[Dataset entries]
*** Block opens ***
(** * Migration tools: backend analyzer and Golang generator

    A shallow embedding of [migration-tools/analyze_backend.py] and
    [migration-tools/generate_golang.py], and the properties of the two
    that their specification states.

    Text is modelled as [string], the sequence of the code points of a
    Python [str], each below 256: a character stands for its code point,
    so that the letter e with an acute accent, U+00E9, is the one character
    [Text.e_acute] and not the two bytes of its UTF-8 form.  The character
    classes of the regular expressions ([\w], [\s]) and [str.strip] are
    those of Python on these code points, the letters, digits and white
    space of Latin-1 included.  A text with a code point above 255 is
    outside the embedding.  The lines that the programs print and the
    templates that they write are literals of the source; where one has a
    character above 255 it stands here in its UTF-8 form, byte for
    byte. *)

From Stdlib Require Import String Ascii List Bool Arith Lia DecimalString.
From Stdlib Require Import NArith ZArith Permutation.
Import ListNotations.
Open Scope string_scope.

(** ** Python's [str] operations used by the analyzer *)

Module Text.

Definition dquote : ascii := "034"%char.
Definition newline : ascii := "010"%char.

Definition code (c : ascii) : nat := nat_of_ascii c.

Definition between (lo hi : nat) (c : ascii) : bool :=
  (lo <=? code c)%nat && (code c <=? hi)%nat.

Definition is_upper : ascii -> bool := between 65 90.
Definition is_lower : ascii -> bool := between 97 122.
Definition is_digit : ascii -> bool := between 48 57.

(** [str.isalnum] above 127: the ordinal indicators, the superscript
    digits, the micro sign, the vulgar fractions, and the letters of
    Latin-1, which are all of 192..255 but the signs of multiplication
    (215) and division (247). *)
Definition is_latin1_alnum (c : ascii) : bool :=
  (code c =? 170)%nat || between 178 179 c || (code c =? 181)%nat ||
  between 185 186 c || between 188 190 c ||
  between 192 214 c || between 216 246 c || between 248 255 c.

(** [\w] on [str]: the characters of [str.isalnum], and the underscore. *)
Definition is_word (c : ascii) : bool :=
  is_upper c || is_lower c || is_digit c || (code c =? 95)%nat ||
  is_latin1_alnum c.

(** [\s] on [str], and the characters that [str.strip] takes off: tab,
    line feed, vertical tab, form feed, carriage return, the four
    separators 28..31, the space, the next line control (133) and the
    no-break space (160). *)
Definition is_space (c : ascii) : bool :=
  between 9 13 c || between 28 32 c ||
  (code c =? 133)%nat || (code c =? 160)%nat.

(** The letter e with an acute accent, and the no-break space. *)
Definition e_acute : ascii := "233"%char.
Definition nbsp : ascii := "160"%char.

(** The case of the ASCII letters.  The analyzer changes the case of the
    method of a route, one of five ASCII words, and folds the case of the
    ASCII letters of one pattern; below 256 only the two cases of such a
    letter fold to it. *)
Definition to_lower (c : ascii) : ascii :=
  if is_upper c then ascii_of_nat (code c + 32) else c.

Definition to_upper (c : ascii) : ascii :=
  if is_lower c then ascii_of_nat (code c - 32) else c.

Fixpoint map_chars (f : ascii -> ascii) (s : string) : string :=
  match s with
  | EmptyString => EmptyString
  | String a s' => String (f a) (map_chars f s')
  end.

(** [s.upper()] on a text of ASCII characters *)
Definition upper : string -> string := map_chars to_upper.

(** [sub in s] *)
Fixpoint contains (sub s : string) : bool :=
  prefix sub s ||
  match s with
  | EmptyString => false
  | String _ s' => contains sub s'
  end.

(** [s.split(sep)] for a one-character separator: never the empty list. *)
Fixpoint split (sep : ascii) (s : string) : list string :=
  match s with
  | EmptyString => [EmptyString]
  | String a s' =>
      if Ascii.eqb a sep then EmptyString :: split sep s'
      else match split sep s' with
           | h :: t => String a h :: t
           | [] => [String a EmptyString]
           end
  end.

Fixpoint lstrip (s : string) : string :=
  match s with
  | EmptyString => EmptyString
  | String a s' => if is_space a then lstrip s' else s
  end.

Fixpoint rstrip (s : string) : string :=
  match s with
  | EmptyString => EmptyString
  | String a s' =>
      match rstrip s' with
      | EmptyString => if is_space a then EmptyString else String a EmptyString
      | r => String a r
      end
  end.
*** Block closes ***
## [To do]
Copy, please, exactly the lines that start at the first line of the data and end at the line containing "space of Latin-1", both kept and no others.

## [Result for this exercise]
(** * Migration tools: backend analyzer and Golang generator

    A shallow embedding of [migration-tools/analyze_backend.py] and
    [migration-tools/generate_golang.py], and the properties of the two
    that their specification states.

    Text is modelled as [string], the sequence of the code points of a
    Python [str], each below 256: a character stands for its code point,
    so that the letter e with an acute accent, U+00E9, is the one character
    [Text.e_acute] and not the two bytes of its UTF-8 form.  The character
    classes of the regular expressions ([\w], [\s]) and [str.strip] are
    those of Python on these code points, the letters, digits and white
    space of Latin-1 included.  A text with a code point above 255 is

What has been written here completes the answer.